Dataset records

----------

(* ===== verification/ShellRun.v ===== *)
(** How the shell runs a line: a machine of processes with descriptor tables, what a
    program does to its own table, and the wiring of a pipeline under every
    interleaving. *)
From S2P Require Import Prelude FdMap Shell ShellSpec.

(** ** Tables *)

(** What a descriptor of the shell and its children names.  Pipes are numbered in the
    order in which they are made. *)
Inductive sfile := Console (fd : nat) | ReadEnd (p : nat) | WriteEnd (p : nat) | Named (path : list Z) (flags : Z).
Abbreviation table := (gmap nat sfile).

(** A table without holes. *)
Definition tab (l : list sfile) : table := map_seq 0 l.
Lemma tab_lookup l i : tab l !! i = l !! i.
Proof. unfold tab. rewrite lookup_map_seq_0. done. Qed.
Lemma least_free_tab l : least_free (tab l) = length l.
Proof.
  apply least_free_unique; [rewrite tab_lookup; by apply lookup_ge_None|]. intros j Hj. rewrite tab_lookup.
  by apply not_eq_None_Some, lookup_lt_is_Some.
Qed.
Lemma least_free_hole l i : (i < length l)%nat -> least_free (delete i (tab l)) = i.
Proof.
  intros Hi. apply least_free_unique; [apply lookup_delete_eq|]. intros j Hj. rewrite lookup_delete_ne, tab_lookup by lia.
  apply not_eq_None_Some, lookup_lt_is_Some. lia.
Qed.
Lemma tab_install l v : <[length l := v]> (tab l) = tab (l ++ [v]).
Proof. unfold tab. by rewrite map_seq_snoc. Qed.
Lemma tab_replace l i v : (i < length l)%nat -> <[i := v]> (delete i (tab l)) = tab (<[i := v]> l).
Proof.
  intros Hi. apply map_eq. intros j. rewrite tab_lookup. destruct (decide (j = i)) as [->|Hj].
  - by rewrite lookup_insert_eq, list_lookup_insert_eq.
  - by rewrite lookup_insert_ne, lookup_delete_ne, tab_lookup, list_lookup_insert_ne.
Qed.
Lemma tab_close_last l v : delete (length l) (tab (l ++ [v])) = tab l.
Proof. rewrite <- tab_install. apply delete_insert_id. rewrite tab_lookup. by apply lookup_ge_None. Qed.
Lemma close_table (t : table) n : (a_fd_op (FdClose n) t).2 = delete n t.
Proof. cbn. destruct (t !! n) eqn:E; [done|]. cbn. by rewrite delete_id. Qed.

(** ** What a program does on its own

    [Q] holds of what it starts, [R] of its result; a child does not fork. *)
Section own.
Context (Q : list Z -> list (list Z) -> table -> Prop).

Fixpoint wpc {A} (R : A -> table -> Prop) (t : prog A) (f : table) : Prop :=
  match t with
  | Done a => R a f
  | Say _ _ k => wpc R k f
  | Open path flags k => wpc R (k (-1)) f /\ let '(r, f') := a_fd_op (FdInstall (Named path flags)) f in wpc R (k r) f'
  | Close fd k => 0 <= fd /\ let '(r, f') := a_fd_op (FdClose (Z.to_nat fd)) f in wpc R (k r) f'
  | Dup fd k => 0 <= fd /\ let '(r, f') := a_fd_op (FdDup (Z.to_nat fd)) f in wpc R (k r) f'
  | Exec path args k => Q path args f /\ wpc R (k (-1)) f
  | Exit _ => True
  | Panicked | Pipe _ | Fork _ | Waitpid _ _ | Getpid _ | Time _ | Builtin _ _ => False
  end.

Lemma wpc_bind {A B} (R : B -> table -> Prop) (m : prog A) (k : A -> prog B) f :
  wpc (fun a f' => wpc R (k a) f') m f -> wpc R (pbind m k) f.
Proof.
  revert f. induction m as [a| |fd text m IH|path flags m IH|fd m IH|fd m IH|m IH|m IH|path args m IH|p m IH|c|m IH|m IH|args m IH];
    intros f; cbn [pbind wpc]; try done; try apply IH.
  - destruct (a_fd_op _ _) as [r f']. intros [? ?]. split; by apply IH.
  - destruct (a_fd_op _ _) as [r f']. intros [? ?]. split; [done|by apply IH].
  - destruct (a_fd_op _ _) as [r f']. intros [? ?]. split; [done|by apply IH].
  - intros [? ?]. split; [done|by apply IH].
Qed.
(** * Drishti ACF detector and facecrop driver: a shallow embedding

    The development follows two source files of the repository:

    - [src/lib/acf/acf/ACF.h], the declaration of the aggregated channel
      feature detector: the option structs and their [merge], [rgb2luv],
      [fuseChannels];
    - [src/app/facecrop/facecrop.cpp], the batch driver with its running
      mean of cropped faces: [FaceJittererMean], [computeMeanFace].

    Conventions.

    - A [float] or [double] of the source is an exact rational ([Qc], the
      canonical rationals, so that equal numbers are equal terms): every
      statement below is a statement under exact arithmetic.
    - A [cv::Mat] is its header (rows, cols) together with its rows of
      element values; its sizes are natural numbers, as OpenCV keeps
      them.  An [int] is an integer: no count or coordinate below comes
      near the bounds of its 32 bits.
    - An OpenCV precondition that fails, an access that C++ leaves
      undefined and a loop that never ends are the three [fault]s of a
      [result].
    - The bodies of the [merge] functions and of [bbNms], [Field<T>] and
      [MatP] are in files that the two above only include or announce;
      what is written for them here follows the specification and says
      so.  Of [bbNms] only the suppression by overlap (the modes [max]
      and [maxg]) is described there closely enough to be written
      down. *)

From Stdlib Require Import ZArith QArith Qcanon Lia Lqa List Sorted Ascii.
From stdpp Require Import base list strings pretty.

(** ** Outcomes of a call *)

Inductive fault : Type :=
| CvError              (* an OpenCV assertion fails: cv::Exception *)
| UndefinedBehaviour   (* out-of-range access to a std::vector *)
| Diverges.            (* the loop does not terminate *)

Inductive result (A : Type) : Type :=
| Done (a : A)
| Fault (f : fault).
Arguments Done {A} a.
Arguments Fault {A} f.

(** ** cv::Mat, cv::Rect and MatP *)

Module Cv.
Section Mat.
Context {A : Type}.

(** The header fields [rows] and [cols] and the element rows. *)
Record Mat : Type := mkMat { rows : nat; cols : nat; data : list (list A) }.

(** The header describes the data: what every [cv::Mat] satisfies. *)
Definition wf (m : Mat) : Prop :=
  length (data m) = rows m ∧ Forall (λ r, length r = cols m) (data m).

Definition hasSize (h w : nat) (m : Mat) : Prop :=
  rows m = h ∧ cols m = w ∧ wf m.

(** [Mat::empty()]: no element. *)
Definition empty (m : Mat) : bool := Nat.eqb (rows m * cols m) 0.

(** The default-constructed matrix. *)
Definition nil : Mat := mkMat 0 0 [].

(** [cv::Rect], with its [int] fields. *)
Record Rect : Type := mkRect { x : Z; y : Z; width : Z; height : Z }.

(** [m(roi)]: the view of [m] on [roi]; OpenCV asserts that the rectangle
    lies inside the matrix. *)
Definition submat (m : Mat) (roi : Rect) : result Mat :=
  if decide (0 ≤ x roi ∧ 0 ≤ width roi ∧ x roi + width roi ≤ Z.of_nat (cols m)
             ∧ 0 ≤ y roi ∧ 0 ≤ height roi ∧ y roi + height roi ≤ Z.of_nat (rows m))%Z
  then
    Done (mkMat (Z.to_nat (height roi)) (Z.to_nat (width roi))
            ((λ r, take (Z.to_nat (width roi)) (drop (Z.to_nat (x roi)) r))
               <$> take (Z.to_nat (height roi)) (drop (Z.to_nat (y roi)) (data m))))
  else Fault CvError.

(** [cv::vconcat(src, dst)]: the matrices one below the other; an empty
    [src] releases [dst]; OpenCV asserts that all have the columns of the
    first. *)
Definition vconcat (src : list Mat) : result Mat :=
  match src with
  | [] => Done nil
  | m0 :: _ =>
      if decide (Forall (λ m, cols m = cols m0) src) then
        Done (mkMat (sum_list (rows <$> src)) (cols m0) (concat (data <$> src)))
      else Fault CvError
  end.
End Mat.
Arguments Mat A : clear implicits.
End Cv.

(** Modelled from the spec: [MatP] of acf/MatP.h, a header that ACF.h
    includes: the multi-channel tensor, an ordered sequence of 2D planes,
    with the base matrix that the planes view.  [begin()]/[end()] iterate
    over the planes; [base()] and [get()] give access to the two members,
    as [fuseChannels] uses them. *)
Record MatP (A : Type) : Type := mkMatP { base : Cv.Mat A; get : list (Cv.Mat A) }.
Arguments mkMatP {A} base get.
Arguments base {A} m.
Arguments get {A} m.

(** ** fuseChannels (ACF.h) *)

Section FuseChannels.
Context {A : Type}.

(** The loop
    [for(int j = 0; roi.y < base.rows; j++, roi.y += roi.height)
        stack[j] = base(roi);]
    with the vector [stack] passed along. *)
Fixpoint fuseLoop (fuel : nat) (b : Cv.Mat A) (roi : Cv.Rect) (j : nat)
    (stack : list (Cv.Mat A)) : result (list (Cv.Mat A)) :=
  if decide (Cv.y roi < Z.of_nat (Cv.rows b))%Z then
    match fuel with
    | 0 => Fault Diverges
    | S fuel' =>
        match Cv.submat b roi with
        | Fault f => Fault f
        | Done view =>
            if decide (j < length stack) then
              fuseLoop fuel' b
                (Cv.mkRect (Cv.x roi) (Cv.y roi + Cv.height roi)%Z
                   (Cv.width roi) (Cv.height roi))
                (S j) (<[j := view]> stack)
            else Fault UndefinedBehaviour
        end
    end
  else Done stack.
(** The path of [testsToRun] that does reach the test-file branch. Let [Q]
    be the package of directory [dir], with at least one reverse dependent.
    If at least one changed file of [dir] is left after removing the
    ignored ones, and every file left is a test or external-test file of
    [Q], then the directory contributes exactly [Q]; [Q] then has tests,
    and a batch confined to [dir] resolves to exactly [Q]'s import path. *)
Lemma test_only_change_with_dependents (deref : ptr → Package) (pkgs : gmap string ptr)
    (revdeps : gmap string (list ptr)) (filenames : list string)
    (dir : string) (Q : ptr) :
  pkgs !! dir = Some Q →
  revdeps !!! ImportPath (deref Q) ≠ [] →
  (∃ f, f ∈ filesIn dir filenames ∧ f ∉ IgnoredGoFiles (deref Q)) →
  (∀ f, f ∈ filesIn dir filenames → f ∉ IgnoredGoFiles (deref Q) →
        isTestFile deref Q f = true) →
  testsToRun deref Q (revdeps !!! ImportPath (deref Q)) (filesIn dir filenames) = [Q]
  ∧ hasNoTests deref Q = false
  ∧ (∀ order,
       (∀ path, path ∈ filenames → (splitPath path).1 = dir) →
       visits (groupByDir filenames) order →
       resolve_in deref pkgs revdeps order = [ImportPath (deref Q)]).
Proof.
  intros HQ Hrd Hleft Htests.
  assert (testsToRun deref Q (revdeps !!! ImportPath (deref Q)) (filesIn dir filenames)
          = [Q]) as Hrun by by apply testsToRun_tests_only.
  assert (hasNoTests deref Q = false) as Hhas.
  { destruct Hleft as (f & Hf & Hnot). specialize (Htests f Hf Hnot).
    unfold isTestFile in Htests. unfold hasNoTests.
    apply orb_true_iff in Htests as [Hin|Hin]; apply slices_Contains_true in Hin.
    - destruct (TestGoFiles (deref Q)); [by apply elem_of_nil in Hin | done].
    - destruct (XTestGoFiles (deref Q)); [by apply elem_of_nil in Hin|].
      by rewrite andb_false_r. }
  split_and!; [done|done|].
  intros order Hdir Hvisit.
  apply strictly_sorted_ext.
  - apply resolve_in_strictly_sorted.
  - repeat constructor.
  - intros s. rewrite (elem_of_resolve_in deref pkgs revdeps filenames order s Hvisit).
    rewrite list_elem_of_singleton. split.
    + intros (d & pkg & q & Hp & Hq & _ & <-).
      destruct (decide (d = dir)) as [->|Hne].
      * rewrite HQ in Hp. injection Hp as <-. rewrite Hrun in Hq.
        by apply list_elem_of_singleton in Hq as ->.
      * assert (filesIn d filenames = []) as E.
        { apply elem_of_nil_inv. intros f (path & Hin & Hsplit)%elem_of_filesIn.
          apply Hdir in Hin. rewrite Hsplit in Hin. done. }
        rewrite E, testsToRun_nil_files in Hq. by apply elem_of_nil in Hq.
    + intros ->. exists dir, Q, Q. rewrite Hrun.
      split_and!; [done| by apply list_elem_of_singleton |done|done].
Qed.

Example test_only_change_in_api :
  testsToRun Sample.store 1 (Sample.revdeps !!! ImportPath (Sample.store 1))
    (filesIn "/src/app/api" ["/src/app/api/api_test.go"]) = [1]
  ∧ hasNoTests Sample.store 1 = false
  ∧ (∀ order,
       (∀ path, path ∈ ["/src/app/api/api_test.go"] → (splitPath path).1 = "/src/app/api") →
       visits (groupByDir ["/src/app/api/api_test.go"]) order →
       resolve_in Sample.store Sample.pkgs Sample.revdeps order
       = [ImportPath (Sample.store 1)]).
Proof.
  apply (test_only_change_with_dependents Sample.store Sample.pkgs Sample.revdeps
           ["/src/app/api/api_test.go"] "/src/app/api" 1).
  - vm_compute. reflexivity.
  - vm_compute. discriminate.
  - exists "api_test.go". split.
    + vm_compute. apply list_elem_of_singleton. reflexivity.
    + vm_compute. intros H. inversion H.
  - intros f Hf _. vm_compute in Hf. apply list_elem_of_singleton in Hf as ->.
    vm_compute. reflexivity.
Defined.

(** C5. Whatever the batch, every package that survives the filter of
    [runAllTests] has a test file or an external-test file, and every import
    path in the final result is that of a collected package that has one;
    a package without tests that was collected as a reverse dependent is
    dropped. *)
Theorem C5_no_tests_never_selected (deref : ptr → Package) (pkgs : gmap string ptr)
    (revdeps : gmap string (list ptr)) (order : list (string * list string)) :
  (∀ q, q ∈ slices_DeleteFunc (collectAll deref pkgs revdeps order) (hasNoTests deref) →
        TestGoFiles (deref q) ≠ [] ∨ XTestGoFiles (deref q) ≠ [])
  ∧ (∀ s, s ∈ resolve_in deref pkgs revdeps order →
        ∃ q, q ∈ collectAll deref pkgs revdeps order
             ∧ ImportPath (deref q) = s
             ∧ (TestGoFiles (deref q) ≠ [] ∨ XTestGoFiles (deref q) ≠ [])).
Proof.
  assert (∀ q, hasNoTests deref q = false →
               TestGoFiles (deref q) ≠ [] ∨ XTestGoFiles (deref q) ≠ []) as Hhas.
  { intros q. unfold hasNoTests.
    destruct (TestGoFiles (deref q)); [|by left].
    destruct (XTestGoFiles (deref q)); [done | by right]. }
  split.
  - intros q [_ Hq]%elem_of_DeleteFunc. by apply Hhas.
  - intros s. unfold resolve_in, pathsOf.
    rewrite elem_of_Compact, elem_of_Sort, list_elem_of_fmap.
    intros (q & -> & [Hin Hq]%elem_of_DeleteFunc).
    exists q. split_and!; [done|done|by apply Hhas].
Qed.

Lemma C5_witness :
  2 ∈ collectAll Sample.store Sample.pkgs Sample.revdeps
        (map_to_list (groupByDir ["/src/app/api/api.go"]))
  ∧ hasNoTests Sample.store 2 = true
  ∧ ∃ q, q ∈ collectAll Sample.store Sample.pkgs Sample.revdeps
               (map_to_list (groupByDir ["/src/app/api/api.go"]))
         ∧ ImportPath (Sample.store q) = "example.com/app/api"
         ∧ (TestGoFiles (Sample.store q) ≠ [] ∨ XTestGoFiles (Sample.store q) ≠ []).
Proof.
  split; [vm_compute; apply list_elem_of_here|].
  split; [vm_compute; reflexivity|].
  apply (proj2 (C5_no_tests_never_selected Sample.store Sample.pkgs Sample.revdeps
                  (map_to_list (groupByDir ["/src/app/api/api.go"])))).
  vm_compute. apply list_elem_of_here.
Defined.

(** C6. If every changed file of [Q]'s directory is one of [Q]'s ignored
    files, the directory contributes nothing, whatever the reverse
    dependents of [Q]: [testsToRun] returns the empty list for it and the
    batch resolves to the same paths as the batch without that directory's
    files. *)
Theorem C6_ignored_files_contribute_nothing (deref : ptr → Package)
    (pkgs : gmap string ptr) (revdeps : gmap string (list ptr))
    (filenames : list string) (dir : string) (Q : ptr)
    (order order' : list (string * list string)) :
  pkgs !! dir = Some Q →
  (∀ f, f ∈ filesIn dir filenames → f ∈ IgnoredGoFiles (deref Q)) →
  visits (groupByDir filenames) order →
  visits (groupByDir (withoutDir dir filenames)) order' →
  testsToRun deref Q (revdeps !!! ImportPath (deref Q)) (filesIn dir filenames) = []
  ∧ resolve_in deref pkgs revdeps order = resolve_in deref pkgs revdeps order'.
Proof.
  intros HQ Hign Hvisit Hvisit'.
  assert (testsToRun deref Q (revdeps !!! ImportPath (deref Q)) (filesIn dir filenames)
          = []) as Hrun by by apply testsToRun_nothing_left.
  split; [done|].
  unfold resolve_in, pathsOf. apply Compact_Sort_canonical. intros s.
  rewrite (elem_of_selected deref pkgs revdeps filenames order s Hvisit).
  rewrite (elem_of_selected deref pkgs revdeps _ order' s Hvisit').
  split; intros (d & pkg & q & Hp & Hq & Hrest); exists d, pkg, q;
    (split; [done|]); (split; [|done]); rewrite filesIn_withoutDir in *;
    destruct (decide (d = dir)) as [->|Hne]; try done.
  - rewrite HQ in Hp. injection Hp as <-. rewrite Hrun in Hq.
    by apply elem_of_nil in Hq.
  - rewrite testsToRun_nil_files in Hq. by apply elem_of_nil in Hq.
Qed.

Lemma C6_witness :
  testsToRun Sample.store 0 (Sample.revdeps !!! ImportPath (Sample.store 0))
    (filesIn "/src/app/core" ["/src/app/core/core_windows.go"; "/src/app/api/api.go"]) = []
  ∧ resolve Sample.store Sample.pkgs Sample.revdeps
      ["/src/app/core/core_windows.go"; "/src/app/api/api.go"]
    = resolve Sample.store Sample.pkgs Sample.revdeps ["/src/app/api/api.go"].
Proof.
  apply (C6_ignored_files_contribute_nothing Sample.store Sample.pkgs Sample.revdeps
           ["/src/app/core/core_windows.go"; "/src/app/api/api.go"] "/src/app/core" 0).
  - vm_compute. reflexivity.
  - intros f Hf. vm_compute in Hf. apply list_elem_of_singleton in Hf as ->.
    vm_compute. apply list_elem_of_here.
  - apply visits_canonical.
  - apply visits_canonical.
Defined.

(** C7. For two changed paths in distinct directories, the batch of both
    resolves to the union of what each resolves to alone: the same set of
    import paths, and, the result being sorted and compacted, the list
    obtained by sorting and compacting the two separate results together. *)
Theorem C7_batching_is_union (deref : ptr → Package) (pkgs : gmap string ptr)
    (revdeps : gmap string (list ptr)) (f1 f2 : string)
    (o12 o1 o2 : list (string * list string)) :
  (splitPath f1).1 ≠ (splitPath f2).1 →
  visits (groupByDir [f1; f2]) o12 →
  visits (groupByDir [f1]) o1 →
  visits (groupByDir [f2]) o2 →
  (∀ s, s ∈ resolve_in deref pkgs revdeps o12
        ↔ s ∈ resolve_in deref pkgs revdeps o1 ∨ s ∈ resolve_in deref pkgs revdeps o2)
  ∧ resolve_in deref pkgs revdeps o12
    = slices_Compact (slices_Sort (resolve_in deref pkgs revdeps o1
                                   ++ resolve_in deref pkgs revdeps o2)).
Proof.
  intros Hdirs H12 H1 H2.
  assert (∀ s, s ∈ resolve_in deref pkgs revdeps o12
               ↔ s ∈ resolve_in deref pkgs revdeps o1
                 ∨ s ∈ resolve_in deref pkgs revdeps o2) as Hunion.
  { intros s.
    rewrite (elem_of_resolve_in deref pkgs revdeps _ o12 s H12).
    rewrite (elem_of_resolve_in deref pkgs revdeps _ o1 s H1).
    rewrite (elem_of_resolve_in deref pkgs revdeps _ o2 s H2).
    assert (∀ d, filesIn d [f1; f2]
                 = if decide ((splitPath f1).1 = d) then filesIn d [f1] else filesIn d [f2])
      as Hsplit.
    { intros d. rewrite !filesIn_cons.
      destruct (decide ((splitPath f1).1 = d)) as [<-|Hne]; [|done].
      by rewrite decide_False. }
    split.
    - intros (d & pkg & q & Hp & Hq & Hrest). rewrite Hsplit in Hq.
      destruct (decide _); [left | right]; by exists d, pkg, q.
    - intros [(d & pkg & q & Hp & Hq & Hrest)|(d & pkg & q & Hp & Hq & Hrest)];
        exists d, pkg, q; (split; [done|]); (split; [|done]); rewrite Hsplit.
      + destruct (decide _) as [|Hne]; [done|].
        rewrite filesIn_cons, decide_False in Hq by done.
        change (filesIn d []) with (@nil string) in Hq.
        rewrite testsToRun_nil_files in Hq. by apply elem_of_nil in Hq.
      + destruct (decide _) as [<-|Hne]; [|done].
        rewrite filesIn_cons, decide_False in Hq by done.
        change (filesIn (splitPath f1).1 []) with (@nil string) in Hq.
        rewrite testsToRun_nil_files in Hq. by apply elem_of_nil in Hq. }
  split; [done|].
  apply strictly_sorted_ext.
  - apply resolve_in_strictly_sorted.
  - apply Compact_strictly_sorted, Sort_sorted.
  - intros s. by rewrite Hunion, elem_of_Compact, elem_of_Sort, elem_of_app.
Qed.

----------

Your task is to quote, without any alteration, the lines running from the top of the records to the line that holds "(** ** Tables *)", both included.

## Written answer
(* ===== verification/ShellRun.v ===== *)
(** How the shell runs a line: a machine of processes with descriptor tables, what a
    program does to its own table, and the wiring of a pipeline under every
    interleaving. *)
From S2P Require Import Prelude FdMap Shell ShellSpec.

(** ** Tables *)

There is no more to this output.